二十年前,人族帝王换了一位,当时不过十余岁的年纪,平定了西南叛乱,之后天下偶有动乱,并没有动摇根基,如今天下太平安定。道法日兴隆,近些年出现了很多“神族”后裔创办仙门,真假难辨,昌言独自一人,并未与他们打过交道。
月鹿听了个大概,伸手挡开飘在头顶的萤火虫,“那流虚界?”
昌言摸摸光头,“妖族那边没有大的动静,魔族——”
他顿了顿,“自从魔族推举了新的王,那位就一直没有出现,应该还在十万海待着。”
月鹿皱起了眉头,“仓耳洞封印早该破了,他呆在那里做什么?”
昌言摇头,瞧他神色淡淡,忍不住想逗他,凑近了玩笑道:”可能是等某人去接他吧,毕竟有约啊。“
月鹿闻言浅咳了一下,往前走着假装虚弱道:“我伤虽好,不能远行。“
“他爱待着便待着。”
昌言仰头笑出声,“你不敢去。”
月鹿不理他,昌言便揽着小徒弟闹着一起回家去了。
半夜,软榻上的月鹿翻了两回身。
昌言睡觉打呼噜,隔壁南间的云拆应该是习惯了,安静得很。
掌心升起一团金光,和青白的月光相映,虚空中浮现出一行线条符号。
他看着这一行“文字”,有些心烦意乱,挣扎了半晌,到底睡不着,轻声轻脚的起来穿好衣服,到院子里将簸箕抬起来。
“嗒。”
开始剥花生。
天还是蒙蒙黑,笼子里的鸡叫唤起来,云拆从床上坐起来,虽然觉得乏困,但还是爬了起来,拿着他的弓箭,准备去后山练靶子。

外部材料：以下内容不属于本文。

(** The longest prefix of [s] made of radix-[R] digits: its value, the
    number of its digits, and what follows it. *)
Fixpoint take_digits (R : Z) (s : string) (acc : Z) (cnt : nat)
  : Z * nat * string :=
  match s with
  | String c r =>
      match digit_value c with
      | Some d =>
          if (d <? R)%Z then take_digits R r (acc * R + d)%Z (S cnt)
          else (acc, cnt, s)
      | None => (acc, cnt, s)
      end
  | EmptyString => (acc, cnt, s)
  end.

(** The number value of [(-1)^sign * m]. *)
Definition of_signed (sign : bool) (m : Z) : number :=
  if (m =? 0)%Z then S754_zero sign
  else binary_normalize prec emax (if sign then (- m)%Z else m) 0 false.

(** [parseInt(string)] without a radix: leading white space, a sign, a
    [0x] prefix, then the longest run of digits; [NaN] when there is no
    digit. *)
Definition parseInt (input : string) : number :=
  let s := trimStart input in
  let '(sign, s) :=
    match s with
    | String "-" r => (true, r)
    | String "+" r => (false, r)
    | _ => (false, s)
    end in
  let '(R, s) :=
    match s with
    | String "0" (String "x" r) | String "0" (String "X" r) => (16%Z, r)
    | _ => (10%Z, s)
    end in
  match take_digits R s 0 0 with
  | (_, O, _) => NaN
  | (m, _, _) => of_signed sign m
  end.

(** The number value of [m * 10^e] for a positive [m], rounded once. *)
Definition of_decimal (sign : bool) (m e : Z) : number :=
  match m, e with
  | Z0, _ => S754_zero sign
  | Zpos p, Zneg k =>
      SFdiv prec emax (S754_finite sign p 0)
            (S754_finite false (10 ^ k)%positive 0)
  | _, _ => of_signed sign (m * 10 ^ e)%Z
  end.

(** [StrUnsignedDecimalLiteral]: [Infinity], or digits with an optional
    fraction and an optional exponent; the whole of [s] has to match. *)
Definition unsigned_decimal (sign : bool) (s : string) : number :=
  if String.eqb s "Infinity" then S754_infinity sign
  else
    let '(i, ni, r1) := take_digits 10 s 0 0 in
    let '(f, nf, dot, r2) :=
      match r1 with
      | String "." r =>
          let '(f, nf, r2) := take_digits 10 r i 0 in (f, nf, true, r2)
      | _ => (i, O, false, r1)
      end in
    if ((ni =? 0) && (nf =? 0))%nat then NaN
    else
      let m := f in
      let scale := Z.of_nat nf in
      match r2 with
      | EmptyString => of_decimal sign m (- scale)%Z
      | String c r3 =>
          if Ascii.eqb c "e" || Ascii.eqb c "E" then
            let '(esign, r4) :=
              match r3 with
              | String "-" r => (true, r)
              | String "+" r => (false, r)
              | _ => (false, r3)
              end in
            match take_digits 10 r4 0 0 with
            | (_, O, _) => NaN
            | (e, _, EmptyString) =>
                of_decimal sign m ((if esign then - e else e) - scale)%Z
            | _ => NaN
            end
          else NaN
      end.

(** [0b], [0o] and [0x] integer literals. *)
Definition non_decimal (R : Z) (s : string) : number :=
  match take_digits R s 0 0 with
  | (_, O, _) => NaN
  | (m, _, EmptyString) => of_signed false m
  | _ => NaN
  end.

(** [Number(string)]: the empty or blank string is [+0]; anything that
    is not a numeric literal as a whole is [NaN]. *)
Definition Number (input : string) : number :=
  match trim input with
  | EmptyString => S754_zero false
  | String "0" (String "x" r) | String "0" (String "X" r) => non_decimal 16 r
  | String "0" (String "o" r) | String "0" (String "O" r) => non_decimal 8 r
  | String "0" (String "b" r) | String "0" (String "B" r) => non_decimal 2 r
  | String "-" r => unsigned_decimal true r
  | String "+" r => unsigned_decimal false r
  | s => unsigned_decimal false s
  end.

(** Decimal rendering of a natural number, as a template literal
    renders an integer. *)
Definition N_toString (k : N) : string :=
  NilZero.string_of_uint (N.to_uint k).

End JS.

Definition number : Type := JS.number.

Declare Scope js_scope.
Delimit Scope js_scope with js.
Infix "===" := JS.strict_eq (at level 70, no associativity) : js_scope.
Infix "<" := JS.lt : js_scope.
Infix ">" := JS.gt : js_scope.
Infix "<=" := JS.le : js_scope.
Infix ">=" := JS.ge : js_scope.
Infix "/" := JS.div : js_scope.

(** ** Values exchanged with the backend *)

(** A JSON value, with [undefined] for an absent property. *)
#[local] Unset Elimination Schemes.
Inductive JSON : Type :=
| JUndefined
| JNull
| JBool (b : bool)
| JNum (x : number)
| JStr (s : string)
| JArr (items : list JSON)
| JObj (fields : list (string * JSON)).
#[local] Set Elimination Schemes.

(** What a [throw] or a rejected promise carries: an [Error] object with
    its message, or any other value. *)
Inductive thrown : Type :=
| ErrorObject (message : string)
| OtherValue.

(** [err instanceof Error ? err.message : 'Unknown error']. *)
Definition message_of (err : thrown) : string :=
  match err with
  | ErrorObject message => message
  | OtherValue => "Unknown error"
  end.

(** [v.key] for a key that is no built-in property: reading a property
    of [null] or [undefined] throws a [TypeError]; an object gives the
    value of its last field of that name, anything else [undefined]. *)
Definition get_property (v : JSON) (key : string) : thrown + JSON :=
  match v with
  | JUndefined =>
      inl (ErrorObject
             ("Cannot read properties of undefined (reading '" ++ key ++ "')"))
  | JNull =>
      inl (ErrorObject
             ("Cannot read properties of null (reading '" ++ key ++ "')"))
  | JObj fields =>
      inr (fold_left
             (fun found kv => if String.eqb (fst kv) key then snd kv else found)
             fields JUndefined)
  | _ => inr JUndefined
  end.

(** [v === s] for a string literal [s]. *)
Definition is_string (s : string) (v : JSON) : bool :=
  match v with JStr t => String.eqb t s | _ => false end.

(** [Array.isArray(v)], with the items when it holds. *)
Definition isArray (v : JSON) : option (list JSON) :=
  match v with JArr items => Some items | _ => None end.

(** The truth value of a JSON value. *)
Definition JSON_truthy (v : JSON) : bool :=
  match v with
  | JUndefined | JNull => false
  | JBool b => b
  | JNum x => negb (JS.is_zero x || JS.isNaN x)
  | JStr s => JS.truthy s
  | JArr _ | JObj _ => true
  end.

(** A template literal that interpolates one number, as in
    [`Property ${id}`]: the number is kept as it is, its decimal
    rendering is the browser's. *)
Inductive text : Type :=
| Lit (s : string)
| Interp (before : string) (x : number) (after : string).

Module Fetch.

(** The arguments of a [fetch] call; [body] is the value handed to
    [JSON.stringify]. *)
Record request : Type := {
  url : text;
  method : string;
  headers : list (string * string);
  body : option JSON
}.

(** A response: its status and what [response.json()] settles to. *)
Record response (B : Type) : Type := {
  status : N;
  json : thrown + B
}.
Arguments status {B} _.
Arguments json {B} _.

(** [response.ok]: the status is in the range 200-299. *)
Definition ok {B : Type} (r : response B) : bool :=
  ((200 <=? status r) && (status r <=? 299))%N.

(** How the promise of [fetch] settles: rejected (the call could not
    complete) or fulfilled with a response. *)
Definition settled (B : Type) : Type := (thrown + response B)%type.

Definition post (u : string) (payload : JSON) : request :=
  {| url := Lit u; method := "POST";
     headers := [("Content-Type", "application/json")];
     body := Some payload |}.

End Fetch.

(** ** Handlers

    An event handler of a panel runs over the panel's state: it calls
    state setters, issues requests and may throw.  A computation takes
    the state and the log of the calls issued so far and gives the new
    state, the extended log and a value or the thrown exception.  Each
    call is logged with the state in effect when it is issued, which is
    the state the panel shows while the call is awaited. *)

Module Handler.
Section WithState.

Context {St : Type}.

Definition call : Type := (St * Fetch.request)%type.

Record outcome (A : Type) : Type := {
  final : St;
  calls : list call;
  result : thrown + A
}.
Arguments final {A} _.
Arguments calls {A} _.
Arguments result {A} _.

Definition M (A : Type) : Type := St -> list call -> outcome A.

Definition ret {A : Type} (a : A) : M A :=
  fun s l => {| final := s; calls := l; result := inr a |}.

Definition bind {A B : Type} (m : M A) (f : A -> M B) : M B :=
  fun s l =>
    let o := m s l in
    match result o with
    | inr a => f a (final o) (calls o)
    | inl e => {| final := final o; calls := calls o; result := inl e |}
    end.

Definition throw {A : Type} (e : thrown) : M A :=
  fun s l => {| final := s; calls := l; result := inl e |}.

(** A state setter. *)
Definition set (f : St -> St) : M unit :=
  fun s l => {| final := f s; calls := l; result := inr tt |}.

(** [await fetch(...)]: the call is logged, and the promise settles as
    the network decides. *)
Definition fetch {B : Type} (req : Fetch.request) (net : Fetch.settled B)
  : M (Fetch.response B) :=
  fun s l => {| final := s; calls := (l ++ [(s, req)])%list; result := net |}.

(** An operation that gives a value or throws. *)
Definition lift {A : Type} (r : thrown + A) : M A :=
  fun s l => {| final := s; calls := l; result := r |}.

(** [await response.json()]. *)
Definition json_of {B : Type} (r : Fetch.response B) : M B :=
  fun s l => {| final := s; calls := l; result := Fetch.json r |}.

(** [try { body } catch (err) { handler } finally { fin }]: the
    [finally] block runs after the body or the handler, however they
    end, and keeps their completion unless it throws itself. *)
Definition try_catch_finally {A : Type} (body : M A)
    (handler : thrown -> M A) (fin : M unit) : M A :=
  fun s l =>
    let o1 := body s l in
    let o2 :=
      match result o1 with
      | inl e => handler e (final o1) (calls o1)
      | inr _ => o1
      end in
    let o3 := fin (final o2) (calls o2) in
    {| final := final o3; calls := calls o3;
       result := match result o3 with
                 | inl e => inl e
                 | inr _ => result o2
                 end |}.

(** A handler run from the state [s] of the render that created it. *)
Definition run {A : Type} (m : M A) (s : St) : outcome A := m s [].

End WithState.

Arguments call : clear implicits.
Arguments outcome : clear implicits.
Arguments M : clear implicits.
Arguments final {St A} _.
Arguments calls {St A} _.
Arguments result {St A} _.

End Handler.

Import Handler.

Declare Scope handler_scope.
Delimit Scope handler_scope with handler.
Notation "x <- c1 ;; c2" := (bind c1 (fun x => c2))
  (at level 61, c1 at next level, right associativity) : handler_scope.
Notation "c1 ;; c2" := (bind c1 (fun _ => c2))
  (at level 61, right associativity) : handler_scope.

(** [throw new Error(errorMsg)] when [!response.ok]. *)
Definition check_ok {St B : Type} (response : Fetch.response B)
    (errorMsg : string) : M St unit :=
  if negb (Fetch.ok response) then throw (ErrorObject errorMsg) else ret tt.

(** * The compare panel ([CompareProperties]) *)

Module CompareProperties.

甫一出门,瞧见院子里一个人影,下意识大喝道:“谁!”
那人影被他一吼,原本松垮的腰瞬间紧张的直了起来,转过头半张着嘴。
云拆看到这张脸,冷汗当即便下来了,跪下道:“是徒儿无礼!”
月鹿轻轻将憋着的那口气喘了出来,“是我惊到了你,不必在意。”
“你是要去练功?”
“是。”云拆不好意思道:“师叔怎么起的这样早?”
月鹿拂去衣服上的碎屑,“睡不着,起来做些活计罢了。”
昌言打着哈欠到院子里放水,见到两人正面面相觑站着,大嗓门道:“嘛呢,别杵眼前,练功去。”
云拆“哦”了一声,向月鹿拜别了就赶忙离开了。走过拐角,隐约听见他师父跟师叔说,“回头你给他上课认认字儿……”
他脚下一顿。
人族的字他自是认得,师父说的是神族文字。
要学法术必须要先学神文,这是所有符咒和法术的来源,但人族魂魄隔绝了大部分的神文认知,无法依靠自身窥见“具象”,纵然一知半解,也不得章法。

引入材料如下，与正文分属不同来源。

(** What happens next: the session thread executes a statement, or
    another thread calls one of the public methods. A call of a public
    method runs between two statements of the session thread; its
    exception, if any, goes to the caller. *)
Inductive Input : Type :=
| Step (w : World)
| Call_shutdown
| Call_setLedsMode (leds : Z)
| Call_setBacklightColor (r g b : Z)
| Call_setLCDBuffer (buffer : list Z).

Definition called {A} (f : Method A) (c : Config) : Config :=
  goto (pc c) (snd (f (mgr c))) c.

Definition input_step (c : Config) (i : Input) : Config :=
  match i with
  | Step w => thread_step w c
  | Call_shutdown => called shutdown c
  | Call_setLedsMode leds => called (setLedsMode leds) c
  | Call_setBacklightColor r g b => called (setBacklightColor r g b) c
  | Call_setLCDBuffer buffer => called (setLCDBuffer buffer) c
  end.

Definition exec (inputs : list Input) (c : Config) : Config :=
  fold_left input_step inputs c.

Definition reachable (c : Config) : Prop :=
  exists inputs, exec inputs start = c.



(** Worlds for the runs below: one in which the device [d] is there and
    every call succeeds, one in which the USB call of the statement
    raises [USBError] with [errno]. *)
Definition quiet (profile : Profile) (d : Device) : World :=
  mkWorld (Some d) None false [] profile.
Definition failing (profile : Profile) (d : Device) (errno : Z) : World :=
  mkWorld (Some d) (Some errno) false [] profile.




(** The part of the manager that event synthesis never touches. *)
Definition same_session (m m' : Manager) : Prop :=
  _state m' = _state m /\ _device m' = _device m /\
  _commandQueue m' = _commandQueue m /\ usb_calls m' = usb_calls m.

(** What holds of the handle and the state at each statement. *)
Definition held (m : Manager) : Prop := _device m <> None.

Definition safe (c : Config) : Prop :=
  let m := mgr c in
  match pc c with
  | RunTest | DiscoverEntry | DiscoverTest | PollTest => _state m = FOUND -> held m
  | ResetCall AtDiscoverEntry | ResetClear AtDiscoverEntry => held m
  | ResetSleep AtDiscoverEntry | DiscoverSetState => True
  | ResetCall AtDiscoverExcept => held m /\ _state m <> FOUND
  | ResetClear AtDiscoverExcept | ResetSleep AtDiscoverExcept => _state m <> FOUND
  | FindTest | Find | FindSleep => _state m <> FOUND
  | ClaimReset | ClaimDriverActive | ClaimDetach | ClaimConfig =>
      held m /\ _state m <> FOUND
  | DiscoverFound => held m
  | ReadKeys | Synthesize | GetCommand | RunCommand _ => held m
  | RunExit | Finished => _state m = SHUTDOWN
  | ResetCall AtRunExit | ResetClear AtRunExit | ResetSleep AtRunExit => False
  | Crashed => False
  end.

(** The calls [f] adds to [_uinput] when it runs on [m]. *)
Definition written (f : Manager -> Manager) (m : Manager) : list UinputCall :=
  skipn (length (_uinput m)) (_uinput (f m)).


(** The calls an edge writes: key-down for every code of the binding when
    the key goes down, key-up when it goes up, nothing otherwise. *)
Definition edge (binding : list Z) (wasPressed nowPressed : bool) : list UinputCall :=
  if negb wasPressed && nowPressed then map (fun code => UWrite EV_KEY code 1) binding
  else if wasPressed && negb nowPressed then map (fun code => UWrite EV_KEY code 0) binding
  else [].

(** *** The guard of the public methods *)

Lemma State_eqb_eq (a b : State) : State_eqb a b = true <-> a = b.
Proof. destruct a, b; cbn; split; congruence. Qed.

Lemma _ensureState_other (state : State) (m : Manager) :
  _state m <> state -> _ensureState state m = (Raise StateError, m).
Proof.
  intros Hne. unfold _ensureState.
  destruct (State_eqb (_state m) state) eqn:E; [|reflexivity].
  apply State_eqb_eq in E. contradiction.
Qed.

(** C4: called while the state is not [FOUND], each of [setLedsMode],
    [setBacklightColor] and [setLCDBuffer] raises [StateError] and
    leaves the manager, and with it the command queue, as it was. *)
Theorem setters_guarded (m : Manager) :
  _state m <> FOUND ->
  (forall leds,
      setLedsMode leds m = (Raise StateError, m) /\
      _commandQueue (snd (setLedsMode leds m)) = _commandQueue m) /\
  (forall r g b,
      setBacklightColor r g b m = (Raise StateError, m) /\
      _commandQueue (snd (setBacklightColor r g b m)) = _commandQueue m) /\
  (forall buffer,
      setLCDBuffer buffer m = (Raise StateError, m) /\
      _commandQueue (snd (setLCDBuffer buffer m)) = _commandQueue m).
Proof.
  intros Hne.
  assert (Hg : forall c, mbind (_ensureState FOUND) (fun _ => put c) m
                         = (Raise StateError, m)).
  { intros c. unfold mbind. rewrite _ensureState_other by assumption. reflexivity. }
  repeat split; intros;
    unfold setLedsMode, setBacklightColor, setLCDBuffer; rewrite Hg; reflexivity.
Qed.

(** In [FOUND] the same calls enqueue their command at the back. *)
Lemma setLedsMode_found (m : Manager) (leds : Z) :
  _state m = FOUND ->
  setLedsMode leds m
  = (Ok tt, set_commandQueue (_commandQueue m ++ [SetLedsMode leds]) m).
Proof.
  intros E. unfold setLedsMode, mbind, _ensureState. rewrite E. reflexivity.
Qed.

(** *** Key synthesis *)

Lemma write_codes_uinput (binding : list Z) (value : Z) (m : Manager) :
  _uinput (write_codes binding value m)
  = _uinput m ++ map (fun code => UWrite EV_KEY code value) binding.
Proof.
  unfold write_codes. revert m.
  induction binding as [|code rest IH]; intros m; cbn [fold_left map].
  - rewrite app_nil_r. reflexivity.
  - rewrite IH. cbn [uinput_call _uinput]. rewrite <- app_assoc. reflexivity.
Qed.

Lemma write_codes_lastKeyState (binding : list Z) (value : Z) (m : Manager) :
  _lastKeyState (write_codes binding value m) = _lastKeyState m.
Proof.
  unfold write_codes. revert m.
  induction binding as [|code rest IH]; intros m; cbn [fold_left]; [reflexivity|].
  rewrite IH. reflexivity.
Qed.

Lemma press_uinput (key : Ident) (binding : list Z) (nowPressed : bool) (m : Manager) :
  _uinput (press key binding nowPressed m)
  = _uinput m ++ edge binding (default false (_lastKeyState m !! key)) nowPressed.
Proof.
  unfold press, edge. cbv zeta.
  destruct (negb _ && nowPressed); [|destruct (_ && negb nowPressed)];
    cbn [set_lastKeyState _uinput]; rewrite ?write_codes_uinput, ?app_nil_r; reflexivity.
Qed.

Lemma press_lastKeyState (key : Ident) (binding : list Z) (nowPressed : bool)
  (m : Manager) :
  _lastKeyState (press key binding nowPressed m)
  = <[key := nowPressed]> (_lastKeyState m).
Proof.
  unfold press. cbv zeta.
  destruct (negb _ && nowPressed); [|destruct (_ && negb nowPressed)];
    cbn [set_lastKeyState _lastKeyState]; rewrite ?write_codes_lastKeyState; reflexivity.
Qed.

师父一直未让他研习法术,只让他试试,大概是他本身也不知道方法。
两个人过了这么多年,昌言会多少,他也就学了多少。
他想留在师父身边的时间再长一点,若能于寿数有益,他自然想学。
自出关后,月鹿闲坐了半月,一直等着“风耳堂”带消息回来。
云拆每日练功,瞧着师徒凑在一起说话,月鹿心里对自己没有音讯的两个徒弟开始担忧。
时间一长,昌言虽然嘴上说着“没事”,但有时候蹲在屋檐下发愁,道:“定是俩兔崽子跑得太远,还没递上信儿。”

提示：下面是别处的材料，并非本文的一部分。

(** * AAQT training script: a shallow embedding of [train.py]

    The script fine-tunes a Vision Transformer.  What the repository itself
    programs is control: a running-average meter, checkpoint save and resume,
    the dataset dispatch of [setup], the all-reduce helper and the training
    loop with gradient accumulation and periodic validation.  Those parts are
    embedded here as executable definitions.  The numerical library (tensors,
    autograd, optimizer and scheduler internals) is kept abstract: its calls
    appear either as operations of a class or as events of a trace.

    Conventions.
    - Python integers are [Z]; [//] and [%] are [Z.div] and [Z.modulo] (both
      round towards minus infinity, the remainder has the divisor's sign) and
      raise [ZeroDivisionError] on a zero divisor.
    - The arithmetic of [AverageMeter] is embedded on binary64 floats
      ([AverageMeter64]).  Where only the order of two values or the
      operation performed matters (accuracies, tensors, the meter inside the
      loops, of which only the count bears on control) values are rationals
      [Q].
    - A Python call either returns or raises: [result A].  The exceptions
      modelled are those of the script's own operators, statements and names
      ([//], [%], [/], [[0]], [CONFIGS[...]], [raise], a name that is not
      bound).  Calls into the library ([torch.save], [torch.load],
      [load_state_dict], ...) are taken to return, except [dist.barrier]
      when there is no process group.
    - The script reads the global name [wnb] ([if wnb: wandb. ...]) in
      [valid], [train] and [main], and binds it nowhere: reading it raises
      [NameError].
    - Logging and the progress bar change nothing that is modelled and are
      left out.
    - A function of the loop returns the loop variables as they are when it
      returns or raises, so that what happened before an exception can be
      read off the trace.
    - [while True] is run on fuel, one unit per epoch: [None] stands for
      fuel that ran out, never for a result of the script. *)

From Stdlib Require Import ZArith QArith Lia List Bool.
From Stdlib Require PrimFloat SpecFloat FloatOps.
From stdpp Require Import gmap strings list fin_maps.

月鹿干脆跟着一起蹲,有些好奇的问道:“他俩长成什么样子,高还是矮?胖还是瘦?脾气如何?”十年前,俩徒弟大的有十三,小的十岁,他身体不好,没办法照顾他们的穿衣吃饭,都是昌言在带孩子。是不是,他们听到自己师父的消息,并不高兴呢?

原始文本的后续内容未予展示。